--- SOURCE RECORDS ---

(** The round trip of every plain document or sequence. *)
Definition plain_containers_round_trip : Prop :=
  forall (x : pyval) (depth : Z),
    is_container x = true ->
    plain x = true ->
    exists wire, serialize x = Ok wire /\ deserialize wire depth = Ok x.

(** [key] of the body of [rq] is the serialized form of [input]. *)
Definition sends_serialized (rq : request) (key : string) (input : pyval)
  : Prop :=
  exists wire, serialize input = Ok wire
               /\ dict_lookup key (request_data rq) = Some wire.

(** [key] of the body of [rq] is [input] itself. *)
Definition sends_as_given (rq : request) (key : string) (input : pyval)
  : Prop :=
  dict_lookup key (request_data rq) = Some input.

(** The message the classifier reads from an error body. *)
Definition error_message (d : dict) : pyval :=
  dict_get "message" (PStr "An unknown error occurred.") d.

(** Every structured input of [find] goes through [serialize]. *)
Definition find_serializes_every_input : Prop :=
  forall (self : Collection) (filter projection sort limit skip : pyval)
         (rq : request),
    find_request self filter projection sort limit skip = Ok rq ->
    sends_serialized rq "filter" filter
    /\ sends_serialized rq "projection" projection
    /\ sends_serialized rq "sort" sort.

End Vocabulary.

(** What the round trip of the extension values asks of the external
    classes: printing and parsing are inverse, [Binary] keeps its bytes, and
    a placeholder exports a dictionary under its own tag from which it is
    rebuilt. *)
Class ExtLaws `{L : ExtLib} : Prop := {
  ObjectId_new_str : forall o, ObjectId_new (PStr (ObjectId_str o)) = Ok o;
  datetime_fromisoformat_isoformat :
    forall d, datetime_fromisoformat (PStr (datetime_isoformat d)) = Ok d;
  Decimal128_new_str :
    forall d, Decimal128_new (PStr (Decimal128_str d)) = Ok d;
  Binary_bytes_new : forall b, Binary_bytes (Binary_new b) = b;
  Regex_new_attrs :
    forall r, Regex_new (Regex_pattern r) (Regex_flags r) = Ok r;
  Code_new_str : forall c, Code_new (PStr (Code_str c)) = Ok c;
  Timestamp_new_attrs :
    forall t, Timestamp_new (PInt (Timestamp_time t)) (PInt (Timestamp_inc t))
              = Ok t;
  EmbText_to_json_tagged :
    forall e, exists d, EmbText_to_json e = PDict d
                        /\ dict_contains "@embText" d = true;
  EmbText_from_json_to_json :
    forall e, EmbText_from_json (EmbText_to_json e) = Ok e;
  EmbImage_to_json_tagged :
    forall e, exists d, EmbImage_to_json e = PDict d
                        /\ dict_contains "@embImage" d = true
                        /\ dict_contains "@embText" d = false;
  EmbImage_from_json_to_json :
    forall e, EmbImage_from_json (EmbImage_to_json e) = Ok e
}.
(** * WeatherFlow UDP listener (listen.py): model and verified properties

    The listener receives JSON broadcasts of a WeatherFlow hub, queues
    them, and a reporter thread dispatches every envelope on its [type]
    to one [process_*] routine, which filters, prints and publishes.

    The development follows the source top-down: JSON values and the
    Python operations the program applies to them, the run configuration
    ([args]), the effects a routine may perform, the [process_*] routines,
    the two publishers, [report_it], and the two thread bodies.

    The main block (argument parsing, socket set-up, thread start) is
    not modelled: the routines see it through the namespace [args] and
    through the two globals it overrides.  The imports of the two client
    libraries are taken to succeed, and the pauses of the two loops are
    left out. *)

From Stdlib Require Import ZArith List String Ascii Bool Lia.
Import ListNotations.

Local Open Scope string_scope.
Local Open Scope Z_scope.

(** ** JSON values, as [json.loads] returns them *)

(** A float is carried as the decimal the datagram wrote, [m * 10^e];
    [json.loads] keeps of it the nearest double, which is what [int()]
    cuts.  [JNaN] and [JInf] are the tokens [NaN], [Infinity] and
    [-Infinity], which [json.loads] accepts as well.  A dict keeps its
    insertion order. *)
#[local] Unset Elimination Schemes.
Inductive json : Type :=
| JNull
| JBool (b : bool)
| JInt (z : Z)
| JFloat (m e : Z)
| JNaN
| JInf (negative : bool)
| JStr (s : string)
| JList (l : list json)
| JDict (d : list (string * json)).
#[local] Set Elimination Schemes.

---

Find every line of the data that includes the string "JInf". Copy each of those lines.

→ **ANSWER FOR THE TASK**:
    cuts.  [JNaN] and [JInf] are the tokens [NaN], [Infinity] and
| JInf (negative : bool)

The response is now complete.